Prompt - Below is some data. Retype exactly the lines starting at the one with "Every message is" and ending at the one with "(** The upper-case".

Collected data entries -

(* ===== verification/Send.v ===== *)
(** * Messages to the clients (server/send.c)

    Every message is filtered, printed into the packet buffer behind a command
    byte and handed to [doSend], which adds the length and passes the packet to
    the packet server, or answers it itself when it is meant for the resident
    user. *)

From Stdlib Require Import ZArith Lia String.
From S2P Require Import Config Prelude Utf8 StrUtil NameList CLib Monad Dbm IcbDb State Tables.

Local Open Scope Z_scope.
Local Open Scope icb_monad_scope.

(** ** Packet types (protocol.h) *)

Definition ICB_M_LOGINOK : byte := "a".
Definition ICB_M_OPEN : byte := "b".
Definition ICB_M_PERSONAL : byte := "c".
Definition ICB_M_STATUS : byte := "d".
Definition ICB_M_ERROR : byte := "e".
Definition ICB_M_IMPORTANT : byte := "f".
Definition ICB_M_EXIT : byte := "g".
Definition ICB_M_CMDOUT : byte := "i".
Definition ICB_M_PROTO : byte := "j".
Definition ICB_M_BEEP : byte := "k".
Definition ICB_M_PING : byte := "l".
Definition PROTO_LEVEL : Z := 1.
Definition MAX_STATUS_LEN : nat := 20.

(** The command interpreter of msgs.c, which the resident user runs on the
    private messages it is sent; the senders are parameterised by it. *)
Class Commands := { cmdmsg : Z → cstring → M st unit }.

(** ** Building packets *)

(** A buffer filled by [filtertext], read as a string by [%s].  When the filter
    fills the whole buffer there is no terminator, and the read goes on past
    its end: the behaviour is undefined from there on.  [EvOverread] is the
    mark of it in the log; a log with the mark stands for undefined behaviour,
    and [Program.perform] is undefined at it.  (What the handler would do after
    the mark is of no account; the buffer goes on as its text only so that the
    model of the handler is a function.) *)
Definition filtered (src : cstring) (len : nat) : M st cstring :=
  match c_str (filtertext src len) with
  | Some t => ret t
  | None => emit EvOverread ;; ret (filtertext src len)
  end.

(** [snprintf(&packetbuffer[1], MAX_PKT_LEN-1, "%c...", c, ...)] *)
Definition packet (c : byte) (body : cstring) : cstring := take (MAX_PKT_LEN - 2) (c :: body).

Definition SEP : cstring := [x01].

(** The upper-case address and nickname under which a sender is hushed. *)
Definition hush_address (u : user) : cstring := ucaseit (take 254 (u_loginid u ++ str "@" ++ u_nodeid u)).
Definition hush_nick (u : user) : cstring := ucaseit (take MAX_NICKLEN (u_nickname u)).

Section send.
Context `{BuildConfig} `{Host} `{Commands}.

(** The last part of [doSend], for a destination that is a connection: the
    packet is refused when it is too large or the connection is being killed.
    [pktserv_send] never returns -2, so its other failures change nothing. *)
Definition doSend_client (senderr : Z → cstring → M st unit) (from to : Z) (pkt : cstring) : M st Z :=
  let len := S (length pkt) in
  if (MAX_PKT_LEN - 1 <? len)%nat then
    senderr from (str "Cannot transmit packet: too large") ;; ret (-1)
  else
    k <- int_at S_kill to ;;
    if 0 <? k then ret (-1)
    else emit (EvSend to pkt) ;; ret 0.
(* ===== verification/Access.v ===== *)
(** * Registration, passwords and stored messages (server/access.c)

    The accounts of registered nicknames in the user database: registering and
    authenticating, changing the password and the personal data, the mailbox of
    messages left for a nickname, and the listing of an account.  The database
    is seen through [db_ready]: the finite map of its records. *)

From Stdlib Require Import ZArith Lia String.
From S2P Require Import Config Prelude Utf8 StrUtil NameList CLib Monad Dbm IcbDb State Tables Send GroupCast World.

Local Open Scope Z_scope.
Local Open Scope icb_monad_scope.

Definition MAX_TEXTLEN : nat := 80 - MAX_NICKLEN - 5.
Definition NICKCHINFO_MSG_MAX : nat := 80.
Definition NICKCHINFO_DATA_MAX : nat := 160.

Section access.
Context `{BuildConfig} `{Host} `{Commands}.

(** ** Calls into the database *)

Definition db_open : M st unit := with_userdb (icbdb_open host_db) ;; ret tt.
Definition db_close : M st unit := with_userdb (icbdb_close host_db).
Definition db_get_str (nick attr : cstring) : M st (option cstring) :=
  v <- with_userdb (icbdb_get host_db true (Some nick) attr ICBDB_STRING) ;;
  ret (match v with Some (VStr t) => Some t | _ => None end).
Definition db_get_int (nick attr : cstring) : M st (option Z) :=
  v <- with_userdb (icbdb_get host_db true (Some nick) attr ICBDB_INT) ;;
  ret (match v with Some (VInt z) => Some z | _ => None end).
Definition db_set (nick attr : cstring) (v : dbval) : M st unit :=
  with_userdb (icbdb_set host_db (Some nick) attr v) ;; ret tt.
Definition db_delete (nick attr : cstring) : M st unit :=
  with_userdb (icbdb_delete host_db (Some nick) attr) ;; ret tt.

(** [gettime] *)
Definition gettime : M st Z := now <- time ;; modify (set_curtime now) ;; ret now.
(* ===== verification/GroupChange.v ===== *)
(** * Changing groups (server/s_group.c, part 2: s_change)

    The command by which users enter groups and groups come and go, phase by
    phase as the function is written: the parsing of the name, the test for
    invitations, the creation of the group, the guards of restricted and of
    full groups, and the move.  The world invariant of the two tables and its
    preservation are at the end. *)

From Stdlib Require Import ZArith Lia String.
From S2P Require Import Config Prelude Utf8 StrUtil NameList CLib Monad Dbm IcbDb State Tables Send GroupCast World.

Local Open Scope Z_scope.
Local Open Scope icb_monad_scope.

(** ** The requested group *)

(** [s[0] == c] for a [c] that is not the terminator. *)
Definition starts_with (c : byte) (s : cstring) : bool :=
  match s with x :: _ => Byte.eqb x c | [] => false end.

(** [n_g_n] before filtering, and the visibility asked for by leading dots. *)
Definition requested_group (f1 : cstring) : cstring * Z :=
  let len := length f1 in
  if starts_with "." f1 then
    if starts_with "." (tail f1) then
      let how_many := if (len <? MAX_GROUPLEN + 2)%nat then len else (MAX_GROUPLEN + 2)%nat in
      (strncpy (tail (tail f1)) (how_many - 2), SUPERSECRET)
    else
      let how_many := if (len <? MAX_GROUPLEN + 1)%nat then len else (MAX_GROUPLEN + 1)%nat in
      (strncpy (tail f1) (how_many - 1), SECRET)
  else
    let how_many := if (len <? MAX_GROUPLEN)%nat then len else MAX_GROUPLEN in
    (strncpy f1 how_many, VISIBLE).

(** A group entry as it is filled in when user [n] creates the group. *)
Definition created_group (n : Z) (n_g_n : cstring) (visibility : Z) (g : group) : group :=
  let g := set_g_name n_g_n (set_g_visibility visibility g) in
  let g :=
    if strcaseeq BOOT_GROUP n_g_n then
      set_g_topic (strncpy (str "Boot-ees") MAX_TOPICLEN)
        (set_g_idleboot 3600 (set_g_volume LOUD (set_g_visibility SECRET (set_g_control PUBLIC g))))
    else if strcaseeq IDLE_GROUP n_g_n then
      set_g_topic (strncpy (str "Idlers") MAX_TOPICLEN)
        (set_g_idleboot 0 (set_g_volume QUIET (set_g_visibility VISIBLE (set_g_control PUBLIC g))))
    else if negb (strcaseeq (str "1") n_g_n) then set_g_mod n (set_g_control MODERATED g)
    else set_g_control PUBLIC g in
  set_g_n_invites [] (set_g_nr_invites [] (set_g_s_invites [] (set_g_sr_invites []
    (set_g_n_bars [] (set_g_n_nr_bars [] (set_g_s_bars [] (set_g_s_nr_bars [] g))))))).

Section code.
Context `{BuildConfig} `{Host} `{Commands}.

(** The invitation lists of a group, in the order they are consulted. *)
Definition invited (u : user) (g : group) : M st bool :=
  let registered := (0 <? length (u_realname u))%nat in
  if mru_present (u_nickname u) (g_n_invites g) then ret true
  else
    a <- lift (names_match (user_address u) (g_s_invites g)) ;;
    if a : bool then ret true
    else if mru_present (u_nickname u) (g_nr_invites g) && registered then ret true
    else
      b <- lift (names_match (user_address u) (g_sr_invites g)) ;;
      ret (b && registered).

(** The moderator of a loud group is told of a refused entry, unless the
    moderator has hushed the user. *)
Definition probe (n : Z) (u : user) (g : group) (text : cstring) : M st unit :=
  when ((0 <? g_mod g) && (g_volume g =? LOUD)) (
    let gm := g_mod g in
    um <- user_at gm ;;
    a <- lift (names_match (user_address u) (u_pri_s_hushed um)) ;;
    when (negb a) (
      b <- lift (names_match (ucaseit (u_nickname u)) (u_pri_n_hushed um)) ;;
      when (negb b) (
        sendstatus gm (str "Probe") (u_nickname u ++ text) ;;
        set_int lpriv_id set_lpriv_id gm n))).

(** The guard of a restricted group; [true] when the entry is refused. *)
Definition restricted_refuses (n ngi : Z) (u : user) (n_g_n : cstring) : M st bool :=
  g <- group_at ngi ;;
  if g_control g =? RESTRICTED then
    admin <- check_auth n ;;
    if admin || (g_mod g =? n) then ret false
    else
      is_invited <- invited u g ;;
      booting <- gets is_booting ;;
      if negb is_invited && (booting =? 0) then
        senderror n (n_g_n ++ str " is restricted.") ;;
        probe n u g (str " tried to enter the group.") ;;
        ret true
      else ret false
  else ret false.

(** The number of real users in the group, as the size guard counts them. *)
Definition real_members (name : cstring) (tab : list user) : Z :=
  Z.of_nat (length (List.filter (λ u, strcaseeq (u_group u) name) (take (MAX_USERS - 1) tab))).

(** The guard of a full group; [true] when the entry is refused. *)
Definition full_refuses (n ngi : Z) (u : user) (n_g_n : cstring) : M st bool :=
  g <- group_at ngi ;;
  if negb (g_control g =? RESTRICTED) && negb (g_control g =? PUBLIC) && (0 <? g_size g) then
    num <- gets (λ s, real_members (g_name g) (u_tab s)) ;;
    if (g_size g <=? num) && negb (g_mod g =? n) then
      probe n u g (str " tried to enter the group, but it's full.") ;;
      senderror n (str "Group " ++ n_g_n ++ str " is full.") ;;
      ret true
    else ret false
  else ret false.

Definition who_text (u : user) : cstring :=
  u_nickname u ++ str " (" ++ u_loginid u ++ str "@" ++ u_nodeid u ++ str ")".

(** The move into group [ngi] from group [ogi], if there is an old one. *)
Definition enter_group (n ngi ogi : Z) (login_status : bool) : M st Z :=
  g <- group_at ngi ;;
  if (MAX_GROUPLEN <? length (g_name g))%nat then ub else
  upd_user n (set_u_group (g_name g)) ;;
  u <- user_at n ;;
  when (negb (g_volume g =? QUIET)) (
    _ <- s_status_group 1 false n
           (if (u_login u <? LOGIN_COMPLETE) || login_status then str "Sign-on" else str "Arrive")
           (who_text u ++ str " entered group") ;;
    ret tt) ;;
  sendstatus n (str "Status")
    (str "You are now in group " ++ g_name g ++ (if g_mod g =? n then str " as moderator" else [])) ;;
  TheTime <- time ;;
  upd_user n (set_u_t_group TheTime) ;;
  when (0 <=? ogi) (
    og <- group_at ogi ;;
    left_ <- gets (λ s, count_users_in_group (g_name og) (u_tab s)) ;;
    if 0 <? left_ then
      when (negb (g_volume og =? QUIET)) (
        _ <- s_status_group 2 false ogi (str "Depart") (who_text u ++ str " just left") ;;
        when (g_mod og =? n) (
          sendimport n (str "Mod") (str "You are still mod of group " ++ g_name og)))
    else clear_group_item ogi) ;;
  ret 0.

(** The phases after the name has been read: find or create the group, apply
    the guards, move. *)
Definition change_to (n : Z) (n_g_n : cstring) (visibility : Z) (login_status : bool) : M st Z :=
  u <- user_at n ;;
  ngi0 <- gets (λ s, find_group n_g_n (g_tab s)) ;;
  when (0 <=? ngi0) (g <- group_at ngi0 ;; _ <- invited u g ;; ret tt) ;;
  ngi <- (if 0 <=? ngi0 then ret ngi0
          else
            e <- gets (λ s, find_empty_group (g_tab s)) ;;
            if e <? 0 then senderror n (str "Too many groups!") ;; ret (-1)
            else upd_group e (created_group n n_g_n visibility) ;; ret e) ;;
  if ngi <? 0 then ret (-1)
  else
    refused <- restricted_refuses n ngi u n_g_n ;;
    if refused : bool then ret (-1)
    else
      ogi <- gets (λ s, find_group (u_group u) (g_tab s)) ;;
      full <- full_refuses n ngi u n_g_n ;;
      if full : bool then ret (-1)
      else if negb (ngi =? ogi) then enter_group n ngi ogi login_status
      else senderror n (str "You are already in that group!") ;; ret (-1).

(** [s_change] with [argc] 2; [@name] asks for the group of a user and calls
    the function again with that name. *)
Fixpoint s_change_to (fuel : nat) (n : Z) (f1 : cstring) (login_status : bool) : M st Z :=
  if starts_with "@" f1 then
    target_user <- gets (λ s, find_user (tail f1) (u_tab s)) ;;
    if target_user <? 0 then senderror n (str "User not found.") ;; ret (-1)
    else
      ut <- user_at target_user ;;
      tg <- gets (λ s, find_group (u_group ut) (g_tab s)) ;;
      g <- group_at tg ;;
      if negb (g_visibility g =? VISIBLE) then senderror n (str "User not found.") ;; ret (-1)
      else match fuel with O => ub | S fuel => s_change_to fuel n (u_group ut) false end
  else if (length f1 =? 0)%nat then senderror n (str "Null groupnames are not allowed.") ;; ret (-1)
  else
    let '(n_g_n, visibility) := requested_group f1 in
    if (length n_g_n <? 1)%nat then senderror n (str "Group name too short.") ;; ret (-1)
    else change_to n (filtergroupname n_g_n) visibility login_status.

(** [argc] 3 marks a change made at login. *)
Definition s_change (n argc : Z) (f1 : cstring) : M st Z :=
  if argc =? 3 then s_change_to 1 n f1 true
  else if argc =? 2 then s_change_to 1 n f1 false
  else ret (-1).
End code.

(** ** What the phases do *)

Section phases.
Context `{BuildConfig} `{Host} `{Commands}.
Implicit Types s : st.

(** Every pattern on a hush or invitation list can be searched. *)
Definition searchable (l : list cstring) : Prop := ∀ name, is_Some (names_match name l).
Definition patterns_ok (ut : list user) (gt : list group) : Prop :=
  (∀ i u, entry_at i ut = Some u → searchable (u_pri_s_hushed u) ∧ searchable (u_pri_n_hushed u)) ∧
  (∀ j g, entry_at j gt = Some g → searchable (g_s_invites g) ∧ searchable (g_sr_invites g)).

Lemma wp_status_group_user tellme n u c m Q s :
  arrays_sized s → entry_at n (u_tab s) = Some u → (∀ es, Q 0 (log es s)) → wp (s_status_group 1 tellme n c m) Q s.
Proof. intros Hs Hu HQ. unfold wp. erewrite status_group_run; [done|done|simpl; by rewrite Hu]. Qed.
Lemma wp_status_group_group tellme n g c m Q s :
  arrays_sized s → entry_at n (g_tab s) = Some g → (∀ es, Q 0 (log es s)) → wp (s_status_group 2 tellme n c m) Q s.
Proof. intros Hs Hg HQ. unfold wp. erewrite status_group_run; [done|done|simpl; by rewrite Hg]. Qed.

(** The result of the invitation test, when the lists can be searched. *)
Definition is_invited (u : user) (g : group) : bool :=
  let registered := (0 <? length (u_realname u))%nat in
  mru_present (u_nickname u) (g_n_invites g) ||
  default false (names_match (user_address u) (g_s_invites g)) ||
  (mru_present (u_nickname u) (g_nr_invites g) && registered) ||
  (default false (names_match (user_address u) (g_sr_invites g)) && registered).

Lemma invited_run u g s :
  searchable (g_s_invites g) → searchable (g_sr_invites g) → invited u g s = Some (is_invited u g, s).
Proof.
  intros Ha Hb. unfold invited, is_invited. destruct (Ha (user_address u)) as [a Ea], (Hb (user_address u)) as [b Eb].
  rewrite Ea, Eb. destruct (mru_present (u_nickname u) (g_n_invites g)); [done|].
  erewrite bind_runs by done. destruct a; [done|].
  by destruct (mru_present (u_nickname u) (g_nr_invites g)), (0 <? length (u_realname u))%nat, b.
Qed.

Lemma wp_probe n u g text s ngi :
  world s ∨ (∃ e, arrays_sized s ∧ tables e (u_tab s) (g_tab s)) → patterns_ok (u_tab s) (g_tab s) →
  entry_at ngi (g_tab s) = Some g → wp (probe n u g text) (λ _, same_tables s) s.
Proof.
  intros Hw [Hp _] Hg.
  assert (arrays_sized s ∧ -1 ≤ g_mod g < Z.of_nat MAX_USERS) as [Hs Hm].
  { destruct Hw as [[? Ht]|(e & ? & Ht)]; (split; [done|by eapply t_mod]). }
  unfold probe. apply wp_when; [|done]. intros [Hpos%Z.ltb_lt _]%andb_true_iff.
  destruct (proj2 (entry_at_range (u_tab s) (g_mod g))) as [um Hum]; [destruct Hs as [-> _]; lia|].
  destruct (Hp _ _ Hum) as [Hps Hpn].
  destruct (Hps (user_address u)) as [a Ea], (Hpn (ucaseit (u_nickname u))) as [b Eb].
  apply wp_bind. eapply wp_user_at; [done|]. apply wp_bind. eapply wp_lift; [done|].
  apply wp_when; [intros _|done]. apply wp_bind. eapply wp_lift; [done|].
  apply wp_when; [intros _|done]. apply wp_bind, wp_sendstatus; [done|]. intros es.
  apply wp_set_int; [simpl; apply entry_at_range; destruct Hs as (_ & _ & -> & _); lia|].
  split; [done|]. split; [done|]. split; [done|]. intros (?&?&?&?&?). unfold arrays_sized. simpl.
  by rewrite length_entry_set.
Qed.

(** Who may enter a restricted group. *)
Definition may_enter_restricted (s : st) (n : Z) (u : user) (g : group) : bool :=
  is_admin u || (g_mod g =? n) || is_invited u g || negb (is_booting s =? 0).

Lemma wp_restricted n ngi u g name s :
  (∃ e, arrays_sized s ∧ tables e (u_tab s) (g_tab s)) → patterns_ok (u_tab s) (g_tab s) →
  entry_at n (u_tab s) = Some u → entry_at ngi (g_tab s) = Some g →
  wp (restricted_refuses n ngi u name)
    (λ r s', same_tables s s' ∧ r = (g_control g =? RESTRICTED) && negb (may_enter_restricted s n u g)) s.
Proof.
  intros Hw Hp Hu Hg. unfold restricted_refuses, may_enter_restricted.
  apply wp_bind. eapply wp_group_at; [done|]. destruct (g_control g =? RESTRICTED); [|done].
  apply wp_bind. unfold check_auth. apply wp_bind. eapply wp_user_at; [done|]. apply wp_ret.
  destruct (is_admin u || (g_mod g =? n)); [done|].
  destruct (proj2 Hp _ _ Hg) as [Hi1 Hi2]. apply wp_bind. unfold wp at 1. rewrite invited_run by done.
  apply wp_bind, wp_gets. destruct (is_invited u g); simpl; [done|]. rewrite negb_involutive.
  destruct (is_booting s =? 0) eqn:Eb; simpl; [|done].
  destruct Hw as (e & Hs & Ht). apply wp_bind, wp_senderror; [done|]. intros es.
  apply wp_bind. eapply wp_mono; [eapply (wp_probe _ _ _ _ (log es s) ngi); [right; by exists e|done|done]|].
  intros [] s' Hsame. apply wp_ret. split; [|done]. by transitivity (log es s).
Qed.

(** A size limit keeps everybody but the moderator out of a full group. *)
Definition is_full (s : st) (n : Z) (g : group) : bool :=
  negb (g_control g =? RESTRICTED) && negb (g_control g =? PUBLIC) && (0 <? g_size g) &&
  ((g_size g <=? real_members (g_name g) (u_tab s)) && negb (g_mod g =? n)).

Lemma wp_full n ngi u g name s :
  (∃ e, arrays_sized s ∧ tables e (u_tab s) (g_tab s)) → patterns_ok (u_tab s) (g_tab s) →
  entry_at ngi (g_tab s) = Some g →
  wp (full_refuses n ngi u name) (λ r s', same_tables s s' ∧ r = is_full s n g) s.
Proof.
  intros Hw Hp Hg. unfold full_refuses, is_full. apply wp_bind. eapply wp_group_at; [done|].
  destruct (negb (g_control g =? RESTRICTED) && negb (g_control g =? PUBLIC) && (0 <? g_size g)); [|done].
  apply wp_bind, wp_gets. destruct ((g_size g <=? _) && negb (g_mod g =? n)); [|done].
  apply wp_bind. eapply wp_mono; [by eapply wp_probe; [by right|..]|]. intros [] s1 Hsame.
  destruct Hw as (e & Hs & Ht). pose proof Hsame as (_ & _ & _ & Hs1).
  apply wp_bind, wp_senderror; [auto|]. intros es. apply wp_ret. split; [|done].
  by transitivity s1.
Qed.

Reply -
    Every message is filtered, printed into the packet buffer behind a command
    byte and handed to [doSend], which adds the length and passes the packet to
    the packet server, or answers it itself when it is meant for the resident
    user. *)

From Stdlib Require Import ZArith Lia String.
From S2P Require Import Config Prelude Utf8 StrUtil NameList CLib Monad Dbm IcbDb State Tables.

Local Open Scope Z_scope.
Local Open Scope icb_monad_scope.

(** ** Packet types (protocol.h) *)

Definition ICB_M_LOGINOK : byte := "a".
Definition ICB_M_OPEN : byte := "b".
Definition ICB_M_PERSONAL : byte := "c".
Definition ICB_M_STATUS : byte := "d".
Definition ICB_M_ERROR : byte := "e".
Definition ICB_M_IMPORTANT : byte := "f".
Definition ICB_M_EXIT : byte := "g".
Definition ICB_M_CMDOUT : byte := "i".
Definition ICB_M_PROTO : byte := "j".
Definition ICB_M_BEEP : byte := "k".
Definition ICB_M_PING : byte := "l".
Definition PROTO_LEVEL : Z := 1.
Definition MAX_STATUS_LEN : nat := 20.

(** The command interpreter of msgs.c, which the resident user runs on the
    private messages it is sent; the senders are parameterised by it. *)
Class Commands := { cmdmsg : Z → cstring → M st unit }.

(** ** Building packets *)

(** A buffer filled by [filtertext], read as a string by [%s].  When the filter
    fills the whole buffer there is no terminator, and the read goes on past
    its end: the behaviour is undefined from there on.  [EvOverread] is the
    mark of it in the log; a log with the mark stands for undefined behaviour,
    and [Program.perform] is undefined at it.  (What the handler would do after
    the mark is of no account; the buffer goes on as its text only so that the
    model of the handler is a function.) *)
Definition filtered (src : cstring) (len : nat) : M st cstring :=
  match c_str (filtertext src len) with
  | Some t => ret t
  | None => emit EvOverread ;; ret (filtertext src len)
  end.

(** [snprintf(&packetbuffer[1], MAX_PKT_LEN-1, "%c...", c, ...)] *)
Definition packet (c : byte) (body : cstring) : cstring := take (MAX_PKT_LEN - 2) (c :: body).

Definition SEP : cstring := [x01].

(** The upper-case address and nickname under which a sender is hushed. *)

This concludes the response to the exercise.